→ Data for this task
(* ===== verification/TensorIteratorLoops.v ===== *)
(** * The loops of the tensor iterator.

    [DimCounter] of aten/src/ATen/TensorIterator.cpp, [serial_for_each] of
    TensorIteratorInternal.h, [for_each], the division of work among threads of
    Parallel-inl.h, ParallelOpenMP.h and ParallelNative.cpp, and the parallel
    reductions of native/TensorIteratorReduce.cpp.

    The function that is passed to the loops is seen through its calls: a loop
    gives the list of calls it makes, a parallel one the list of the calls of
    each thread. *)

From S2P Require Import Prelude ScalarType TensorIterator.

(** aten/src/ATen/core/Range.h. *)
Record Range : Type := mkRange { begin : Z; end_ : Z }.
Definition range_size (r : Range) : Z := end_ r - begin r.

(** ** [DimCounter]. *)
Record DimCounter : Type := mkCounter {
  dc_shape : list Z;
  dc_range : Range;
  values : list Z;
  dc_offset : Z }.

(** The loop of the constructor: the values and what is left of the offset. *)
Fixpoint counter_loop (shape : list Z) (linear_offset : Z) : list Z * Z :=
  match shape with
  | [] => ([], linear_offset)
  | size :: rest =>
      if size >? 0 then
        let '(vs, o) := counter_loop rest (linear_offset / size) in (linear_offset mod size :: vs, o)
      else let '(vs, o) := counter_loop rest linear_offset in (0 :: vs, o)
  end.

Definition new_DimCounter (shape : list Z) (range : Range) : result DimCounter :=
  if begin range =? 0 then Ok (mkCounter shape range (map (λ _, 0) shape) 0)
  else
    let '(vs, linear_offset) := counter_loop shape (begin range) in
    _ ← TORCH_INTERNAL_ASSERT (linear_offset =? 0) "";
    Ok (mkCounter shape range vs (begin range)).

Definition is_done (c : DimCounter) : bool := dc_offset c >=? end_ (dc_range c).

(** The loop of [increment], over the dimensions from [i] on. *)
Fixpoint increment_loop (shape values : list Z) (overflow : Z) : result (list Z * Z) :=
  match shape, values with
  | size :: shape', prev :: values' =>
      if overflow >? 0 then
        let value := prev + overflow in
        if value >=? size then
          _ ← TORCH_INTERNAL_ASSERT (value - size <? size) "";
          p ← increment_loop shape' values' 1;
          Ok (value - size :: p.1, p.2)
        else
          p ← increment_loop shape' values' 0;
          Ok (value :: p.1, p.2)
      else Ok (values, overflow)
  | _, _ => Ok (values, overflow)
  end.

Definition increment (step : Z * Z) (c : DimCounter) : result DimCounter :=
  let offset := dc_offset c + step.1 * step.2 in
  p ← (if negb (step.2 =? 1) then
         _ ← TORCH_INTERNAL_ASSERT ((step.1 =? at_ (dc_shape c) 0) && (at_ (values c) 0 =? 0)) "";
         match dc_shape c, values c with
         | _ :: shape', v :: values' => p ← increment_loop shape' values' step.2; Ok (v :: p.1, p.2)
         | _, _ => Ok (values c, step.2)
         end
       else increment_loop (dc_shape c) (values c) step.1);
  _ ← TORCH_INTERNAL_ASSERT ((p.2 =? 0) || (p.2 =? 1)) "";
  Ok (mkCounter (dc_shape c) (dc_range c) p.1 offset).

Definition max_2d_step (c : DimCounter) : Z * Z :=
  let shape := dc_shape c in
  let step0 := Z.min (at_ shape 0 - at_ (values c) 0) (end_ (dc_range c) - dc_offset c) in
  let step1 :=
    if negb (bool_decide (shape = [])) && (step0 =? at_ shape 0)
    then Z.min (at_ shape 1 - at_ (values c) 1) ((end_ (dc_range c) - dc_offset c) / at_ shape 0)
    else 1 in
  (step0, step1).

(** ** Serial loops. *)
(** A call [loop (ptrs, strides, size0, size1)]. *)
Record loop_call : Type := mkCall { ptrs : list Z; call_strides : list Z; size0 : Z; size1 : Z }.

Definition add_strides (ps st : list Z) (value : Z) : list Z :=
  map (λ p, p.1 + value * p.2) (zip ps st).

(** [strides] are those of the dimensions of [counter], [ntensors] for each. *)
Fixpoint get_data_ptrs (base strides counter : list Z) : list Z :=
  match counter with
  | [] => base
  | value :: rest =>
      let ntensors := length base in
      get_data_ptrs (add_strides base (take ntensors strides) value) (drop ntensors strides) rest
  end.

Fixpoint counter_calls (fuel : nat) (base strides : list Z) (c : DimCounter)
    : option (result (list loop_call)) :=
  if is_done c then Some (Ok [])
  else match fuel with
       | O => None
       | S fuel =>
           let step := max_2d_step c in
           let call := mkCall (get_data_ptrs base strides (values c)) strides step.1 step.2 in
           match increment step c with
           | Ok c =>
               match counter_calls fuel base strides c with
               | Some (Ok calls) => Some (Ok (call :: calls))
               | other => other
               end
           | Throw e => Some (Throw e)
           end
       end.

(** [internal::serial_for_each]. *)
Definition internal_serial_for_each (fuel : nat) (shape strides base_ptrs : list Z) (range : Range)
    : option (result (list loop_call)) :=
  if (length shape <=? 1)%nat then
    Some (Ok [mkCall (if begin range =? 0 then base_ptrs else get_data_ptrs base_ptrs strides [begin range])
                strides (range_size range) 1])
  else match new_DimCounter shape range with
       | Ok c => counter_calls fuel base_ptrs strides c
       | Throw e => Some (Throw e)
       end.

(** Each turn of the loop handles an element at least. *)
Definition loop_fuel (range : Range) : nat := Z.to_nat (range_size range).

Definition serial_for_each (range : Range) (it : TensorIteratorBase) : option (result (list loop_call)) :=
  if range_size range =? 0 then Some (Ok [])
  else internal_serial_for_each (loop_fuel range) (shape_ it) (get_strides it) (get_base_ptrs it) range.

(** [loop_2d_from_1d]: the calls [loop (data, strides, size0)] of a call. *)
Fixpoint outer_loop (data outer_strides strides : list Z) (n : nat) : list (list Z) :=
  match n with
  | O => []
  | S n => data :: outer_loop (add_strides data outer_strides 1) outer_strides strides n
  end.
Definition loop_2d_from_1d (c : loop_call) : list (list Z * list Z * Z) :=
  let ntensor := length (ptrs c) in
  map (λ data, (data, call_strides c, size0 c))
    (outer_loop (ptrs c) (take ntensor (drop ntensor (call_strides c))) (call_strides c) (Z.to_nat (size1 c))).

(** ** Threads. *)
(** What the division of work depends on.  [team] is the number of threads of
    the parallel region of OpenMP. *)
Record threads : Type := mkThreads {
  get_num_threads : Z;
  in_parallel_region : bool;
  team : nat }.

Definition divup (x y : Z) : Z := (x + y - 1) / y.

(** ParallelOpenMP.h: the range of each thread that has one. *)
Definition thread_range (b e chunk_size : Z) (tid : nat) : option Range :=
  let begin_tid := b + Z.of_nat tid * chunk_size in
  if begin_tid <? e then Some (mkRange begin_tid (Z.min e (chunk_size + begin_tid))) else None.
Definition invoke_parallel_openmp (t : threads) (b e grain_size : Z) : list Range :=
  let num_threads := Z.of_nat (team t) in
  let num_threads := if grain_size >? 0 then Z.min num_threads (divup (e - b) grain_size) else num_threads in
  omap (thread_range b e (divup (e - b) num_threads)) (seq 0 (team t)).

(** ParallelNative.cpp. *)
Definition calc_num_tasks_and_chunk_size (t : threads) (b e grain_size : Z) : nat * Z :=
  if e - b <? grain_size then (1%nat, Z.max 0 (e - b))
  else
    let chunk_size := divup (e - b) (get_num_threads t) in
    let chunk_size := Z.max grain_size chunk_size in
    (Z.to_nat (divup (e - b) chunk_size), chunk_size).
Definition invoke_parallel_native (t : threads) (b e grain_size : Z) : list Range :=
  let '(num_tasks, chunk_size) := calc_num_tasks_and_chunk_size t b e grain_size in
  omap (thread_range b e chunk_size) (seq 0 num_tasks).

(** The two back ends of a build, and a build without threads, in which
    [parallel_for] calls the function itself. *)
Inductive parallel_backend : Type := OpenMP | Native | Sequential.
Definition invoke_parallel (backend : parallel_backend) (t : threads) (b e grain_size : Z) : list Range :=
  match backend with
  | OpenMP => invoke_parallel_openmp t b e grain_size
  | Native => invoke_parallel_native t b e grain_size
  | Sequential => [mkRange b e]
  end.

(** The ranges the function is called with. *)
Definition parallel_for (backend : parallel_backend) (t : threads) (b e grain_size : Z) : list Range :=
  if b >=? e then []
  else
    let numiter := e - b in
    let use_parallel := (numiter >? grain_size) && (numiter >? 1) && negb (in_parallel_region t) &&
                        (get_num_threads t >? 1) in
    if negb use_parallel then [mkRange b e] else invoke_parallel backend t b e grain_size.

(** Calls of several loops, one for each range. *)
Fixpoint each_range {A} (f : Range → option (result A)) (rs : list Range) : option (result (list A)) :=
  match rs with
  | [] => Some (Ok [])
  | r :: rest =>
      match f r, each_range f rest with
      | Some (Ok a), Some (Ok l) => Some (Ok (a :: l))
      | Some (Throw e), _ => Some (Throw e)
      | Some (Ok _), other => other
      | None, _ => None
      end
  end.

(** The calls of each thread. *)
Definition for_each (backend : parallel_backend) (t : threads) (grain_size : Z) (it : TensorIteratorBase)
    : option (result (list (list loop_call))) :=
  let numel := numel it in
  if numel =? 0 then Some (Ok [])
  else if (numel <? grain_size) || (get_num_threads t =? 1)
  then each_range (λ r, serial_for_each r it) [mkRange 0 numel]
  else each_range (λ r, serial_for_each r it) (parallel_for backend t 0 numel grain_size).

(** ** Reductions in parallel. *)
Definition GRAIN_SIZE : Z := 32768.

(** The loop of [find_split_dim], [dim] from [n - 1] down to 0: an early
    return, or the best dimension. *)
Fixpoint find_split_loop (num_threads : Z) (it : TensorIteratorBase) (n best_dim : nat) : nat + nat :=
  match n with
  | O => inr best_dim
  | S dim =>
      if is_dim_reduced dim it then inr best_dim
      else if at_ (shape_ it) dim >=? num_threads then inl dim
      else find_split_loop num_threads it dim
             (if at_ (shape_ it) dim >? at_ (shape_ it) best_dim then dim else best_dim)
  end.
Definition find_split_dim (t : threads) (it : TensorIteratorBase) : result nat :=
  match find_split_loop (get_num_threads t) it (ndim it) (ndim it - 1) with
  | inl dim => Ok dim
  | inr best_dim => _ ← TORCH_INTERNAL_ASSERT (negb (is_dim_reduced best_dim it)) ""; Ok best_dim
  end.

Definition round_columns (it : TensorIteratorBase) (dim : nat) (multiple : Z) (r : Range) : Range :=
  mkRange (begin r - begin r mod multiple)
    (if negb (end_ r =? at_ (shape_ it) dim) then end_ r - end_ r mod multiple else end_ r).

(** The calls of a thread of [parallel_dim_reduction] that has the columns of
    a range; [inner] are the threads its own loop sees. *)
Definition reduce_columns (backend : parallel_backend) (inner : threads) (it : TensorIteratorBase) (dim : nat)
    (element_size : Z) (should_round_columns : bool) (r : Range) : option (result (list (list loop_call))) :=
  let r := if should_round_columns then round_columns it dim (128 / element_size) r else r in
  if begin r =? end_ r then Some (Ok [])
  else match narrow dim (begin r) (range_size r) it with
       | Ok sub_iter => for_each backend inner GRAIN_SIZE sub_iter
       | Throw e => Some (Throw e)
       end.

Definition parallel_dim_reduction (backend : parallel_backend) (t inner : threads) (it : TensorIteratorBase)
    : option (result (list (list (list loop_call)))) :=
  match (_ ← TORCH_INTERNAL_ASSERT (1 <=? ndim it)%nat "";
         dim ← find_split_dim t it;
         op ← match operands_ it !! 1%nat with Some op => Ok op | None => Throw (UndefinedBehaviour "") end;
         element_size ← elementSize (current_dtype op);
         Ok (dim, element_size, at_ (stride_bytes op) dim =? element_size)) with
  | Throw e => Some (Throw e)
  | Ok (dim, element_size, should_round_columns) =>
      let cols := at_ (shape_ it) dim in
      each_range (reduce_columns backend inner it dim element_size should_round_columns)
        (parallel_for backend t 0 cols 1)
  end.

(** [foreach_reduced_elt] when it does not use threads: the iterators it calls
    [loop] with, one for each element of the output. *)
Fixpoint reduced_loop (fuel : nat) (reduce_dims : nat) (it : TensorIteratorBase) (dims : DimCounter)
    : option (result (list TensorIteratorBase)) :=
  if is_done dims then Some (Ok [])
  else match fuel with
       | O => None
       | S fuel =>
           match (reduced ← select_all_keeping_dim reduce_dims (values dims) it;
                  dims ← increment (1, 1) dims; Ok (reduced, dims)) with
           | Throw e => Some (Throw e)
           | Ok (reduced, dims) =>
               match reduced_loop fuel reduce_dims it dims with
               | Some (Ok iters) => Some (Ok (reduced :: iters))
               | other => other
               end
           end
       end.
Definition serial_foreach_reduced_elt (it : TensorIteratorBase) : option (result (list TensorIteratorBase)) :=
  let reduce_dims := num_reduce_dims it in
  let non_reduced_shape := drop reduce_dims (shape_ it) in
  let non_reduced_numel := foldl Z.mul 1 non_reduced_shape in
  match new_DimCounter non_reduced_shape (mkRange 0 non_reduced_numel) with
  | Ok dims => reduced_loop (Z.to_nat non_reduced_numel) reduce_dims it dims
  | Throw e => Some (Throw e)
  end.

(** [output_numel] is the number of elements of the first output.  The call for
    a part does not use threads again. *)
Definition foreach_reduced_elt (backend : parallel_backend) (t : threads) (output_numel : Z)
    (parallelize : bool) (it : TensorIteratorBase) : option (result (list (list TensorIteratorBase))) :=
  match (_ ← TORCH_INTERNAL_ASSERT (ninputs it =? 1)%nat "";
         TORCH_INTERNAL_ASSERT (1 <=? noutputs it)%nat "") with
  | Throw e => Some (Throw e)
  | Ok _ =>
      if output_numel =? 0 then Some (Ok [])
      else if output_numel =? 1 then Some (Ok [[it]])
      else if (numel it <? GRAIN_SIZE) || (get_num_threads t =? 1) || in_parallel_region t || negb parallelize
      then match serial_foreach_reduced_elt it with
           | Some (Ok iters) => Some (Ok [iters]) | Some (Throw e) => Some (Throw e) | None => None end
      else match find_split_dim t it with
           | Throw e => Some (Throw e)
           | Ok dim =>
               each_range (λ r,
                 if begin r =? end_ r then Some (Ok [])
                 else match narrow dim (begin r) (range_size r) it with
                      | Ok sub_iter => serial_foreach_reduced_elt sub_iter
                      | Throw e => Some (Throw e)
                      end) (parallel_for backend t 0 (at_ (shape_ it) dim) 1)
           end
  end.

→ Work task
Select and copy every line from the records that includes the word "ndim".

→ Solution to the problem
  match find_split_loop (get_num_threads t) it (ndim it) (ndim it - 1) with
  match (_ ← TORCH_INTERNAL_ASSERT (1 <=? ndim it)%nat "";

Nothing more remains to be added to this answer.